Myelodysplastic Neoplasm (MDS) is an age-associated neoplasia characterized by frequent epigenetic abnormalities. Hypermethylation of gene promoter sites is common in MDS and increases in advanced stages of the disease, which may be related to a more rapid progression to Acute Myeloid Leukemia (AML).

We aimed to evaluate the methylation profile of XPA, XPC, XPG, CSA, CSB, ATM, BRCA1, BRCA2, LIG4, and RAD51 genes in MDS bone marrow cells among different stages of the disease (early and advanced stages) and during the progression to AML.

We used pyrosequencing, a sequencing-by-synthesis that can quantitatively measure DNA methylation levels at single CpG sites, to evaluate the methylation status of promoter sites of single and double-strand breaks DNA repair genes in 56 patients diagnosed with MDS.

Regarding the MDS subtypes, early MDS subtypes presented increased methylation of XPA (median 9.25 versus median 7.25; p < 0.0001) compared to advanced MDS. We observed increased methylation of ATM in patients who progressed to AML (median 4.97 versus median 2.45; p = 0.016). Regarding the other single and double-strand breaks DNA repair genes (XPC, XPG, CSA, CSB, BRCA1, BRCA2, LIG4, and RAD51), we found no significant difference in DNA methylation status.

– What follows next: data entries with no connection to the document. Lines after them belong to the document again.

(** * Document ingestion pipeline: a shallow embedding and its properties

    The development follows the Python sources under [backend/services]:
    - [ocr_service.py]        -> [Module OcrService]
    - [document_processor.py] -> [Module DocumentProcessor]
    - [rag_agent.py]          -> [Module RagAgent]
    - [periodic_indexer.py]   -> [Module PeriodicIndexer]

    External collaborators (the OCR models, PyMuPDF, the JSON decoder, the
    file system, hashlib, the vector store) are fields of environment
    records: the code under study is the control flow around them. *)

From Stdlib Require Import ZArith List String Ascii Bool Lia DecimalString.
From stdpp Require Import gmap strings list.

Local Open Scope string_scope.
Local Set Warnings "-register-all,-clear-no-such-hyp".

(** ** Python values shared by the services *)

(** Exceptions.  Every exception the services catch with [except Exception]
    is rendered through [str(e)]; only that text is observable. *)
Inductive exn : Type :=
| Exception (msg : string).

Definition str (e : exn) : string :=
  match e with Exception m => m end.

Definition RuntimeError (msg : string) : exn := Exception msg.

(** The outcome of a call that may raise. *)
Inductive outcome (A : Type) : Type :=
| Returned (a : A)
| Raised (e : exn).
Arguments Returned {A} a.
Arguments Raised {A} e.

(** [asyncio]: the awaits of one pass of the watcher at which the event
    loop can run another task, and so the places where a [stop()] can
    cancel it: inside the agent's [initialize] (it awaits the HTTP client
    of the LLM service), inside the [asyncio.gather] of a wave of
    documents, and inside [asyncio.sleep].  The other awaits of a pass are
    on coroutines that run through without suspending. *)
Inductive suspension : Type := InInitialize | InGather | InSleep.

(** JSON documents as [json.loads] builds them; [JNull] is Python's [None]. *)
Inductive json : Type :=
| JNull
| JBool (b : bool)
| JNum (z : Z)
| JFloat (num den : Z)          (* a float, by its exact value num/den *)
| JStr (s : string)
| JArr (items : list json)
| JObj (fields : list (string * json)).

(** Decimal rendering of integers, as [str(int)] and f-strings print them. *)
Definition str_nat (n : nat) : string := NilEmpty.string_of_uint (Nat.to_uint n).
Definition str_Z (z : Z) : string := NilEmpty.string_of_int (Z.to_int z).

(** [l.append(x)] on Python lists. *)
Definition snoc {A : Type} (l : list A) (x : A) : list A := (l ++ [x])%list.

(** The newline and the double quote of Python's escapes. *)
Definition nl : string := String (ascii_of_nat 10) EmptyString.
Definition dq : string := String (ascii_of_nat 34) EmptyString.

Module PyText.
(** * Configuration core of hailo_apps: a shallow embedding

    This development embeds [hailo_apps/config/config_core.py] and proves the
    properties its design document states about it.

    - A parsed YAML document is a value of type [yaml].  Mappings are finite
      maps with string keys (the design document's "Document" is a mapping
      from string keys); the source only ever looks keys up or sorts them, so
      the insertion order of a Python dict is not observable and [gmap] is a
      faithful carrier.
    - Python strings are [string]s holding the UTF-8 bytes; byte-wise
      comparison of UTF-8 coincides with code-point comparison, which is the
      order [sorted] uses on [str].
    - Exceptions are explicit: a call either returns [Ok v] or raises
      [Raise e]. *)

From Stdlib Require Import ZArith String Ascii List SpecFloat.
From stdpp Require Import base option list gmap strings sorting.

Local Open Scope string_scope.
Local Open Scope list_scope.
Local Set Warnings "-register-all".

(** ** Values *)

(** What [yaml.safe_load] builds from the core schema: null, booleans,
    integers, floats, strings, sequences and mappings. *)
Inductive yaml : Type :=
  | YNull
  | YBool (b : bool)
  | YInt (z : Z)
  | YFloat (f : spec_float)
  | YStr (s : string)
  | YList (l : list yaml)
  | YDict (d : gmap string yaml).

(** [type(v).__name__], as it appears in an [AttributeError]. *)
Definition type_name (v : yaml) : string :=
  match v with
  | YNull => "NoneType"
  | YBool _ => "bool"
  | YInt _ => "int"
  | YFloat _ => "float"
  | YStr _ => "str"
  | YList _ => "list"
  | YDict _ => "dict"
  end.

(** [isinstance(v, dict)] *)
Definition is_dict (v : yaml) : bool :=
  match v with YDict _ => true | _ => false end.

(** Python truthiness, [bool(v)]. *)
Definition truthy (v : yaml) : bool :=
  match v with
  | YNull => false
  | YBool b => b
  | YInt z => negb (Z.eqb z 0)
  | YFloat (S754_zero _) => false
  | YFloat _ => true
  | YStr s => negb (String.eqb s "")
  | YList l => match l with [] => false | _ :: _ => true end
  | YDict d => negb (bool_decide (d = ∅))
  end.

(** [v == s] for a Python [str] [s]: only an equal [str] compares equal. *)
Definition eq_str (v : yaml) (s : string) : bool :=
  match v with YStr t => String.eqb t s | _ => false end.

(** ** Exceptions

    [ConfigError msg cause]: [cause] is the exception the error was raised
    [from], when there is one.  [AttributeError] is what Python raises when
    [get] or [items] is called on a value that is not a dict.  [PyError cls
    msg] is any other exception, of class [cls], that the operating system
    or a library raises and that this module does not catch
    ([IsADirectoryError], [PermissionError], [UnicodeDecodeError], ...). *)

Inductive exn : Type :=
  | ConfigError (msg : string) (cause : option string)
  | AttributeError (obj_type attr : string)
  | PyError (cls msg : string).

Inductive result (A : Type) : Type :=
  | Ok (a : A)
  | Raise (e : exn).
Arguments Ok {A} a.
Arguments Raise {A} e.

#[export] Instance result_ret : MRet result := fun A a => Ok a.
#[export] Instance result_bind : MBind result := fun A B f m =>
  match m with Ok a => f a | Raise e => Raise e end.


(** ** Dictionary access *)

(** [d.get(k, dflt)] on a dict. *)
Definition dict_get (d : gmap string yaml) (k : string) (dflt : yaml) : yaml :=
  match d !! k with Some v => v | None => dflt end.

(** [v.get(k, dflt)] on an arbitrary value: only a dict has [get]. *)
Definition py_get (v : yaml) (k : string) (dflt : yaml) : result yaml :=
  match v with
  | YDict d => Ok (dict_get d k dflt)
  | _ => Raise (AttributeError (type_name v) "get")
  end.

(** [v.items()] on an arbitrary value: only a dict has [items]. *)
Definition py_items (v : yaml) : result (list (string * yaml)) :=
  match v with
  | YDict d => Ok (map_to_list d)
  | _ => Raise (AttributeError (type_name v) "items")
  end.

(** [sorted] on a list of [str]. *)
Definition sorted (l : list string) : list string := merge_sort String.le l.

(** ** Dataclasses *)

(** [ModelEntry]: a frozen dataclass; the fields hold whatever value the
    document supplied ([None] is [YNull]). *)
Record ModelEntry : Type := mkModelEntry {
  name : yaml;
  source : yaml;
  url : yaml
}.

(** ** YAML loading *)

(** [str.lower] on ASCII letters.  Bytes outside [A-Z] are unchanged; this
    is exact for the comparison with ["none"] below, since no code point
    outside ASCII lowercases to [n], [o] or [e]. *)
Definition ascii_lower (c : ascii) : ascii :=
  let n := nat_of_ascii c in
  if Nat.leb 65 n && Nat.leb n 90 then ascii_of_nat (n + 32) else c.

Fixpoint lower (s : string) : string :=
  match s with
  | EmptyString => EmptyString
  | String c s' => String (ascii_lower c) (lower s')
  end.

Definition _is_none (value : yaml) : bool :=
  match value with
  | YNull => true
  | YStr s => String.eqb (lower s) "none"
  | _ => false
  end.

(** ** Model resolution *)

(** One iteration of the loop of [_extract_models]: [out] is the list built
    so far, [e] the current element. *)
Definition extract_step (out : list ModelEntry) (e : yaml) : list ModelEntry :=
  if _is_none e then out
  else match e with
       | YDict d =>
           let name := dict_get d "name" YNull in
           if negb (_is_none name)
           then out ++ [mkModelEntry name (dict_get d "source" (YStr "mz"))
                                     (dict_get d "url" YNull)]
           else out
       | YStr _ => out ++ [mkModelEntry e (YStr "mz") YNull]
       | _ => out
       end.

Definition _extract_models (entry : yaml) : list ModelEntry :=
  if _is_none entry then []
  else
    let entries := match entry with YList l => l | _ => [entry] end in
    fold_left extract_step entries [].

(** ** Loading a document

    The file system and the YAML parser are the environment of the loader.
    [fs path] is [None] when the path does not exist; for an existing path it
    says what opening the file and reading it as text gives: the text, or the
    exception that [open] or the decoding raises.  [safe_load] is
    [yaml.safe_load] on the text: it returns the parsed value, raises a
    [yaml.YAMLError] (here its message), or raises an exception that is not
    a [yaml.YAMLError].  The files do not change while the process runs.

    [_load_yaml] is decorated with [lru_cache(maxsize=16)]: the cache is
    threaded through the call as explicit state, most recently used entry
    first. *)

Definition Path : Type := string.

Inductive file : Type :=
  | Readable (text : string)
  | Unreadable (cls msg : string).

Inductive parse_result : Type :=
  | Parsed (v : yaml)
  | YAMLError (e : string)
  | OtherError (cls msg : string).

Definition Cache : Type := list (Path * yaml).

Definition maxsize : nat := 16.

Fixpoint cache_find (path : Path) (c : Cache) : option yaml :=
  match c with
  | [] => None
  | (p, v) :: c' => if String.eqb p path then Some v else cache_find path c'
  end.

Definition cache_drop (path : Path) (c : Cache) : Cache :=
  filter (λ kv : Path * yaml, kv.1 ≠ path) c.

Section Loader.
Variable fs : Path → option file.
Variable safe_load : string → parse_result.

(** The function under the decorator: only a [yaml.YAMLError] is caught
    and turned into a [ConfigError]; any other exception leaves the function
    as it is. *)
Definition _load_yaml_wrapped (path : Path) : result yaml :=
  match fs path with
  | None => Raise (ConfigError ("Missing config file: " +:+ path) None)
  | Some (Unreadable cls msg) => Raise (PyError cls msg)
  | Some (Readable text) =>
      match safe_load text with
      | Parsed v => Ok (if truthy v then v else YDict ∅)
      | YAMLError e =>
          Raise (ConfigError ("Invalid YAML in " +:+ path +:+ ": " +:+ e)
                             (Some e))
      | OtherError cls msg => Raise (PyError cls msg)
      end
  end.

(** The decorated function: a hit returns the cached document and makes
    its entry the most recent one; a miss runs the body, and a returned
    document is cached, evicting the least recently used entry when the
    cache is full.  An exception is not cached. *)
Definition _load_yaml (path : Path) (c : Cache) : result yaml * Cache :=
  match cache_find path c with
  | Some v => (Ok v, (path, v) :: cache_drop path c)
  | None =>
      match _load_yaml_wrapped path with
      | Ok v => (Ok v, take maxsize ((path, v) :: c))
      | Raise e => (Raise e, c)
      end
  end.

(** Every cached document is what the body returns for its path: true of
    the empty cache and kept by every call. *)
Definition cache_sound (c : Cache) : Prop :=
  ∀ p v, (p, v) ∈ c → _load_yaml_wrapped p = Ok v.
End Loader.

(** The cache of a process that has loaded the paths of [paths] one after
    the other, starting with the cache [c]. *)
Definition load_sequence (fs : Path → option file)
    (safe_load : string → parse_result) (paths : list Path) (c : Cache)
  : Cache :=
  fold_left (λ c p, (_load_yaml fs safe_load p c).2) paths c.

(** ** Resources config

    Every accessor below starts with [cfg = get_resources_config()]; the
    embedding takes that document as its first argument. *)

Definition skip : gset string :=
  {[ "videos"; "images"; "json"; "inputs"; "inputs_aliases" ]}.

Definition get_available_apps (cfg : yaml) : result (list string) :=
  items ← py_items cfg;
  mret (sorted
    (omap (λ kv : string * yaml,
             if is_dict kv.2 && bool_decide (kv.1 ∉ skip) then Some kv.1 else None)
          items)).

Definition get_supported_architectures (cfg : yaml) (app : string)
  : result (list string) :=
  a ← py_get cfg app (YDict ∅);
  models ← py_get a "models" (YDict ∅);
  items ← py_items models;
  mret (sorted
    (omap (λ kv : string * yaml, if is_dict kv.2 then Some kv.1 else None)
          items)).

(** [cfg.get(app, {}).get("models", {}).get(arch, {}).get(tier)] *)
Definition tier_slot (cfg : yaml) (app arch tier : string) : result yaml :=
  a ← py_get cfg app (YDict ∅);
  models ← py_get a "models" (YDict ∅);
  archv ← py_get models arch (YDict ∅);
  py_get archv tier YNull.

MDS is a disorder commonly characterized by genomic instability with mutations in up to 94% of patients and chromosomal abnormalities in up to 50%. The DNA repair system is fundamental to protect against genomic instability which may lead to translocations, deletions, and monosomies. As hypermethylation of CPG islands has been associated with gene silencing, the higher methylation of XPA in early MDS patients may suggest an increase in genomic instability for these patients. XPA misfunction leads to the lack of single lesion repair, predisposing to double-strand breaks and possibly to chromosomal abnormalities. We intend to evaluate the methylation status of XPA for the same patients prospectively, trying to define its actual relation to MDS prognosis. The ATM is one of the DNA repair genes frequently hypermethylated in its promoter region in various cancers, and has a central role signalizing and recruiting BRCA1, BRCA2, and RAD51. ATM encodes a protein kinase mainly distributed in the nucleus of proliferating cells, regulating multiple cell cycle checkpoints by phosphorylating different targets at different cell cycle phases and also regulating apoptosis and oxidative stress besides DNA double-strand breaks. Patients with MDS who evolved into AML showed higher methylation of ATM than patients who did not progress to AML. Of utmost importance, three cases (3/5) were predominantly low-risk patients, and AML transformation was not expected.

Our study is the first to demonstrate the site promoter hypermethylation of XPA and ATM genes in Myelodysplastic Neoplasm, linking both genes to the pathogenesis and prognosis of MDS.